**What you are asked to do**
Transcribe only the lines between the first line of the records and the line containing "Definition truthy (s", inclusive, exactly as written.
━━ Working data
(** * Expense tracker: the spreadsheet loader and the duplicate-receipt detector

    A shallow embedding of [ExpenseAnalytics.get_expenses_dataframe] and
    [ExpenseAnalytics.detect_duplicates] of [analytics_engine.py].

    Conventions of the embedding.
    - A Python [str] is a [string]: the UTF-8 bytes of the text.  [str.lower]
      and [str.strip] are embedded on the ASCII range (letters [A-Z], the ASCII
      white space of [str.isspace]); bytes above 127 are left as they are.
    - A [float] is a rational [Q], the value of the double; [NaN] and a
      missing value are [None].  The float operations whose rounding can
      decide a comparison of the source (the difference of two amounts, the
      share of a budget that is spent) are parameters of the development
      and are not assumed to be exact; comparisons and [abs] are exact on
      doubles.  Sums of amounts and the remainder of a budget are taken
      exactly; infinities are outside the embedding.
    - A timestamp is a [Z]: nanoseconds since the Unix epoch; [NaT] is [None].
    - The library calls [pandas.to_numeric], [pandas.to_datetime],
      [fuzz.ratio], the [.2f] format and [strftime] are parameters of the
      development (Class [Library]); a concrete, computable instance of
      each is given in Module [Instances] and used for the examples. *)

From Stdlib Require Import List String Ascii Bool Arith ZArith QArith Qabs Lia.
From Stdlib Require Import DecimalString.
Import ListNotations.
Close Scope Q_scope.
Open Scope string_scope.
Open Scope list_scope.
Open Scope nat_scope.

(** ** Python [str] methods *)
Module PyStr.

(** [bool(s)]: a string is truthy when it is not empty. *)
Definition truthy (s : string) : bool :=
  match s with EmptyString => false | String _ _ => true end.

Definition lower_char (c : ascii) : ascii :=
  let n := nat_of_ascii c in
  if (65 <=? n) && (n <=? 90) then ascii_of_nat (n + 32) else c.

(** [s.lower()] *)
Fixpoint lower (s : string) : string :=
  match s with
  | EmptyString => EmptyString
  | String c s' => String (lower_char c) (lower s')
  end.

(** The ASCII characters for which [str.isspace] holds. *)
Definition isspace (c : ascii) : bool :=
  let n := nat_of_ascii c in
  ((9 <=? n) && (n <=? 13)) || ((28 <=? n) && (n <=? 32)).

(** [s.lstrip()] *)
Fixpoint lstrip (s : string) : string :=
  match s with
  | EmptyString => EmptyString
  | String c s' => if isspace c then lstrip s' else s
  end.

(** [s.rstrip()] *)
Fixpoint rstrip (s : string) : string :=
  match s with
  | EmptyString => EmptyString
  | String c s' =>
      match rstrip s' with
      | EmptyString => if isspace c then EmptyString else String c EmptyString
      | r => String c r
      end
  end.

(** [s.strip()] *)
Definition strip (s : string) : string := rstrip (lstrip s).

(** [s.startswith(p)] *)
Fixpoint startswith (p s : string) : bool :=
  match p, s with
  | EmptyString, _ => true
  | String a p', String b s' => Ascii.eqb a b && startswith p' s'
  | String _ _, EmptyString => false
  end.

(** [sub in s] *)
Fixpoint contains (sub s : string) : bool :=
  startswith sub s ||
  match s with
  | EmptyString => false
  | String _ s' => contains sub s'
  end.

(** [sep.join(parts)] *)
Fixpoint join (sep : string) (parts : list string) : string :=
  match parts with
  | [] => EmptyString
  | [p] => p
  | p :: ps => p ++ sep ++ join sep ps
  end.

(** [s.replace(old, new)] for a non-empty [old]: the occurrences of [old]
    are replaced from the left, without overlap.  [skip] counts the
    characters of a matched occurrence still to be passed over. *)
Fixpoint replace_from (old new : string) (skip : nat) (s : string) : string :=
  match s with
  | EmptyString => EmptyString
  | String c s' =>
      match skip with
      | S k => replace_from old new k s'
      | O =>
          if startswith old s
          then new ++ replace_from old new (String.length old - 1) s'
          else String c (replace_from old new 0 s')
      end
  end.

Definition replace (old new s : string) : string :=
  match old with
  | EmptyString => s
  | String _ _ => replace_from old new 0 s
  end.

(** [str(n)] for a non-negative integer. *)
Definition of_nat (n : nat) : string := NilEmpty.string_of_uint (Nat.to_uint n).

End PyStr.

(** The peso sign U+20B1, as its three UTF-8 bytes. *)
Definition peso : string :=
  String (ascii_of_nat 226) (String (ascii_of_nat 130) (String (ascii_of_nat 177) EmptyString)).


(** ** Python [dict]: insertion-ordered, one entry per key *)
Module PyDict.
Section Dict.
Context {V : Type}.

Definition dict : Type := list (string * V).

(** [d[k] = v]: an existing key keeps its place and takes the new value,
    a new key goes to the end. *)
Fixpoint set (k : string) (v : V) (d : dict) : dict :=
  match d with
  | [] => [(k, v)]
  | (k', v') :: d' =>
      if String.eqb k k' then (k, v) :: d' else (k', v') :: set k v d'
  end.

(** [d.get(k)] *)
Fixpoint get (k : string) (d : dict) : option V :=
  match d with
  | [] => None
  | (k', v') :: d' => if String.eqb k k' then Some v' else get k d'
  end.

Definition keys (d : dict) : list string := map fst d.
Definition values (d : dict) : list V := map snd d.
End Dict.
Arguments dict : clear implicits.
End PyDict.

(** ** The part of pandas the loader uses *)
Module Pandas.

(** A cell of a frame: the text read from the sheet, a float ([None] is
    NaN) or a timestamp ([None] is NaT). *)
Inductive value : Type :=
| VStr (s : string)
| VNum (x : option Q)
| VDate (t : option Z).

(** A row of a frame: column label to cell, in column order. *)
Definition row : Type := PyDict.dict value.

Record DataFrame : Type := { columns : list string; records : list row }.
Definition get_client : M (option Client.t) :=
  fun r => (Ok (Request.client r), r).
Definition set_client (c : option Client.t) : M unit :=
  fun r => (Ok tt, Request.with_client c r).
Definition set_user (u : User) : M unit :=
  fun r => (Ok tt, Request.with_user (Some u) r).
Definition set_scopes (s : list string) : M unit :=
  fun r => (Ok tt, Request.with_scopes (Some s) r).

(** The value [authenticate_client_id] compares [client_type] with: the
    string 'confidential', unless the client object has an attribute
    [confidential] of its own. *)
Definition confidential_marker (client : Client.t) : string :=
  match Client.confidential client with
  | Some marker => marker
  | None => "confidential"
  end.

Section Methods.
Variable self : t.

Definition authenticate_client_id (client_id : string) : M bool :=
  do rc <- get_client;
  let client := por rc (_clientgetter self client_id) in
  match client with
  | None => ret false
  | Some c =>
      do _ <- set_client (Some c);
      let confidential := confidential_marker c in
      ret (negb (String.eqb (Client.client_type c) confidential))
  end.

Definition confirm_scopes (refresh_token : string) (scopes : list string) : M bool :=
  let tok := _tokengetter self None (Some refresh_token) in
  do tok_scopes <- getattr tok Token.scopes "scopes";
  ret (bool_decide (pyset tok_scopes = pyset scopes)).

Definition get_default_redirect_uri (client_id : string) : M string :=
  do rc <- get_client;
  let client := por rc (_clientgetter self client_id) in
  getattr client Client.default_redirect_uri "default_redirect_uri".

Definition get_default_scopes (client_id : string) : M (list string) :=
  do rc <- get_client;
  let client := por rc (_clientgetter self client_id) in
  getattr client Client.default_scopes "default_scopes".

(** [now] is the value of [datetime.datetime.utcnow()] at the call. *)
Definition validate_bearer_token (now : Z) (token : string) (scopes : list string) : M bool :=
  let tok := _tokengetter self (Some token) None in
  match tok with
  | None => ret false
  | Some tok =>
      if now >? Token.expires tok then ret false
      else if negb (issuperset (pyset (Token.scopes tok)) (pyset scopes)) then ret false
      else
        do _ <- set_user (Token.user tok);
        do _ <- set_scopes scopes;
        ret true
  end.

Definition validate_client_id (client_id : string) : M bool :=
  do rc <- get_client;
  let client := por rc (_clientgetter self client_id) in
  match client with
  | Some c => do _ <- set_client (Some c); ret true
  | None => ret false
  end.

(** [request.client = request.client = self._clientgetter(client_id)]:
    the right-hand side is evaluated once and assigned twice. *)
Definition validate_redirect_uri (client_id redirect_uri : string) : M bool :=
  let c := _clientgetter self client_id in
  do _ <- set_client c;
  do _ <- set_client c;
  do rc <- get_client;
  do uris <- getattr rc Client.redirect_uris "redirect_uris";
  ret (bool_decide (redirect_uri ∈ uris)).
End Methods.

(** The body is [pass]: the call returns [None]. *)
Definition validate_code (self : t) (client_id code : string)
    (client : option Client.t) : M (option bool) :=
  ret None.
End OAuthRequestValidator.

(** ** The Flask side *)

(** The application: only its [config] dictionary is read. *)
Record Flask := mkFlask { config : gmap string string }.

(** [flask.request], as far as [_extract_params] and the handlers read it. *)
Module FlaskRequest.
Record t := mk {
  url : string;
  method : string;
  headers : gmap string string;
  form : list (string * string);
  args : gmap string string
}.
End FlaskRequest.

(** What a view returns: [redirect(location)] or a page of its own. *)
Inductive Response :=
| redirect (location : string)
| page (status : Z) (body : string).
Example levenshtein_example :
  levenshtein (lit "kitten") (lit "Sitting") = Some 3 /\
  levenshtein (lit "flaw") (lit "lawn") = Some 2.
Proof. split; reflexivity. Qed.

Example overlapScore_example :
  overlapScore (lit "floor") (lit "Flooring stuff") = Num (1 # 2) /\
  overlapScore (lit "flooring") (lit "floor") = Num 1.
Proof. split; reflexivity. Qed.

Example sort_example :
  sort (fun x y => y <? x) [3; 1; 2; 1] = [1; 1; 2; 3] /\
  sort (fun x y => fst y <? fst x) [(2, 0); (1, 1); (2, 2); (1, 3)]
    = [(1, 1); (1, 3); (2, 0); (2, 2)].
Proof. split; reflexivity. Qed.

Example escapeHtml_example :
  escapeHtml (lit "a<b & 'c'") = lit "a&lt;b &amp; &#039;c&#039;".
Proof. reflexivity. Qed.

Example tokenize_example :
  tokenize (lit "  Hello,   World!! it's 42 ")
    = [lit "hello"; lit "world"; lit "it"; lit "s"; lit "42"].
Proof. reflexivity. Qed.

Example buildKeywords_example :
  buildKeywords codeUnitCompare (lit "Wear Layer - Flooring Reference") (lit "Wear Layer")
    [lit "What is the wear layer?"] (lit "The wear layer protects the floor.")
    = [lit "wear layer"; lit "layer flooring";
       lit "layer"; lit "wear"; lit "flooring"; lit "floor"; lit "protects"].
Proof. vm_compute. reflexivity. Qed.

Example fileToUrl_example :
  fileToUrl (lit "index.html") = lit "/" /\
  fileToUrl (lit "materials/lvt/index.html") = lit "/materials/lvt/" /\
  fileToUrl (lit "specs/wear-layer.html") = lit "/specs/wear-layer.html".
Proof. repeat split. Qed.

Example normalizePath_example :
  normalizePath (lit "  /materials//lvt/index.html?x=1#top ") = lit "/materials/lvt/" /\
  normalizePath (lit "materials/lvt") = lit "/materials/lvt" /\
  normalizePath (lit "/INDEX.HTML") = lit "/" /\
  normalizePath (lit "   ") = lit "".
Proof. repeat split. Qed.

(** White space before a [?] stays at the end of the normalized path and
    is trimmed by a second pass, which can then see [index.html] at the
    end: [normalizePath] is not idempotent on every path. *)
Example normalizePath_not_idempotent :
  normalizePath (lit "/index.html ?x") = lit "/index.html " /\
  normalizePath (lit "/index.html ") = lit "/".
Proof. split; reflexivity. Qed.

(** ** Fractions and doubles

    The combined score is computed in doubles.  The fraction [hits/max +
    bonus] equals the threshold 0.35 only for the ratios 1/10 (bonus
    0.25), 1/5 (bonus 0.15) and 7/20 (bonus 0); at these three the double
    reaches the double 0.35 as well. *)
Remark binary64_threshold :
  (PrimFloat.leb 0.35 (1 / 10 + 0.25) = true /\
   PrimFloat.leb 0.35 (1 / 5 + 0.15) = true /\
   PrimFloat.leb 0.35 (7 / 20 + 0) = true /\
   PrimFloat.leb 0.35 (1 / 8 + 0) = false /\
   PrimFloat.eqb (1 / 5 + 0.25) (3 / 10 + 0.15) = false)%float.
Proof. repeat split. Qed.

(** Two sums that are equal as fractions can differ in the last bit as
    doubles, and the sort follows the doubles: for "oak wood floor" the
    two oak entries score 3/10 + 0.15 and 3/15 + 0.25, both 9/20 as
    fractions; the doubles are 0.44999999999999996 and 0.45, and the
    second entry of the index goes first. *)
Example rounded_scores_order :
  suggest_item (normalize (lit "oak wood floor")) oak_flooring_entry
    = Some {| item := oak_flooring_entry; score := 0.44999999999999996 |} /\
  suggest_item (normalize (lit "oak wood floor")) oak_floor_entry
    = Some {| item := oak_floor_entry; score := 0.45 |} /\
  overlap_ratio (lit "oak wood floor") (suggestion_haystack oak_flooring_entry) = (3 # 10)%Q /\
  overlap_ratio (lit "oak wood floor") (suggestion_haystack oak_floor_entry) = (3 # 15)%Q /\
  ((3 # 10) + 0.15 == (3 # 15) + 0.25)%Q /\
  getDidYouMeanSuggestions [oak_flooring_entry; oak_floor_entry]
    (lit "oak wood floor") None = Some [oak_floor_entry; oak_flooring_entry].
Proof. repeat split; vm_compute; reflexivity. Qed.
Lemma createDecisionDi_nothing_or_one
    (createShape createDiBounds : gmap string val → service)
    (decision : val) (w w' : world) (r : outcome unit) :
  createDecisionDi createShape createDiBounds decision w = (r, w') →
  nothing_or_one_shape w r w'.
Proof.
  revert w r w'. unfold createDecisionDi.
  apply nothing_or_one_bind; [apply call_quiet|]. intros shape.
  apply nothing_or_one_bind; [apply assign_quiet|]. intros shape'.
  apply nothing_or_one_bind; [apply preserves_get_prop; apply _|]. intros width.
  apply nothing_or_one_bind; [apply preserves_get_prop; apply _|]. intros height.
  apply nothing_or_one_bind; [apply call_quiet|]. intros bounds.
  destruct (nullish decision) eqn:Hnull.
  { intros w r w'. open_bind.
    destruct decision; try done; cbn; intros [= <- <-]; by left. }
  apply nothing_or_one_bind; [apply preserves_get_prop; apply _|]. intros e1.
  apply nothing_or_one_bind; [apply set_prop_quiet|]. intros _.
  apply nothing_or_one_bind; [apply preserves_get_prop; apply _|]. intros e2.
  apply nothing_or_one_bind; [apply set_prop_quiet|]. intros _.
  apply nothing_or_one_bind; [apply preserves_get_prop; apply _|]. intros e3.
  apply nothing_or_one_bind; [apply preserves_get_prop; apply _|]. intros values.
  apply nothing_or_one_bind; [apply array_push_quiet|]. intros _.
  intros w r w'. open_bind. unfold canvas_addShape at 1. tidy.
  destruct (get_prop_cases decision "extensionElements"
              (World (heap w) (canvas w ++ [shape']) (fired w)
                 (history w ++ [(AAddShape shape', heap w)])))
    as [[di Hdi]|[e He]].
  - open_bind. rewrite Hdi. unfold eventBus_fire. tidy.
    intros [= <- <-]. right. split; [done|]. by exists shape', di.
  - destruct decision; done.
Qed.

(** X7.  Whatever the event and whatever the shape and DI factories do
    (return anything, change the store, throw), a handler leaves canvas and
    fired events as they were, or it returned normally, added exactly one
    shape and fired exactly one ['drdElement.added'] carrying that shape.
    [canvas.addShape] and [eventBus.fire] are taken to return normally, as
    their models do: given that, no failure of a factory or of the
    routine's own steps leaves a shape on the canvas without its
    notification. *)
Theorem handlers_add_nothing_or_one_shape
    (createShape createDiBounds : gmap string val → service)
    this (ev : event) (w w' : world) (r : outcome unit) :
  handle createShape createDiBounds this ev w = (r, w') →
  nothing_or_one_shape w r w'.
Proof.
  destruct ev as [e| |c]; cbn [handle].
  - unfold on_import_parse_complete. destruct (negb (truthy (error e))).
    + intros Hrun. left. by eapply only_claims_quiet, collectIds_only_claims.
    + intros [= <- <-]. by left.
  - intros Hrun. left. eapply only_claims_quiet.
    revert w r w' Hrun. unfold on_table_destroy.
    repeat first
      [ apply preserves_bind; [apply _| |intros ?]
      | apply preserves_get_prop; apply _
      | apply with_registry_only_claims ].
  - unfold on_view_switch. destruct (truthy (fromTable c)).
    + revert w r w'.
      apply nothing_or_one_bind; [apply preserves_get_prop; apply _|]. intros ee.
      destruct (negb (truthy ee)).
      * intros w r w'. apply createDecisionDi_nothing_or_one.
      * intros w r w' [= <- <-]. by left.
    + intros [= <- <-]. by left.
Qed.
━━━━
**Reply**
(** * Expense tracker: the spreadsheet loader and the duplicate-receipt detector

    A shallow embedding of [ExpenseAnalytics.get_expenses_dataframe] and
    [ExpenseAnalytics.detect_duplicates] of [analytics_engine.py].

    Conventions of the embedding.
    - A Python [str] is a [string]: the UTF-8 bytes of the text.  [str.lower]
      and [str.strip] are embedded on the ASCII range (letters [A-Z], the ASCII
      white space of [str.isspace]); bytes above 127 are left as they are.
    - A [float] is a rational [Q], the value of the double; [NaN] and a
      missing value are [None].  The float operations whose rounding can
      decide a comparison of the source (the difference of two amounts, the
      share of a budget that is spent) are parameters of the development
      and are not assumed to be exact; comparisons and [abs] are exact on
      doubles.  Sums of amounts and the remainder of a budget are taken
      exactly; infinities are outside the embedding.
    - A timestamp is a [Z]: nanoseconds since the Unix epoch; [NaT] is [None].
    - The library calls [pandas.to_numeric], [pandas.to_datetime],
      [fuzz.ratio], the [.2f] format and [strftime] are parameters of the
      development (Class [Library]); a concrete, computable instance of
      each is given in Module [Instances] and used for the examples. *)

From Stdlib Require Import List String Ascii Bool Arith ZArith QArith Qabs Lia.
From Stdlib Require Import DecimalString.
Import ListNotations.
Close Scope Q_scope.
Open Scope string_scope.
Open Scope list_scope.
Open Scope nat_scope.

(** ** Python [str] methods *)
Module PyStr.

(** [bool(s)]: a string is truthy when it is not empty. *)
Definition truthy (s : string) : bool :=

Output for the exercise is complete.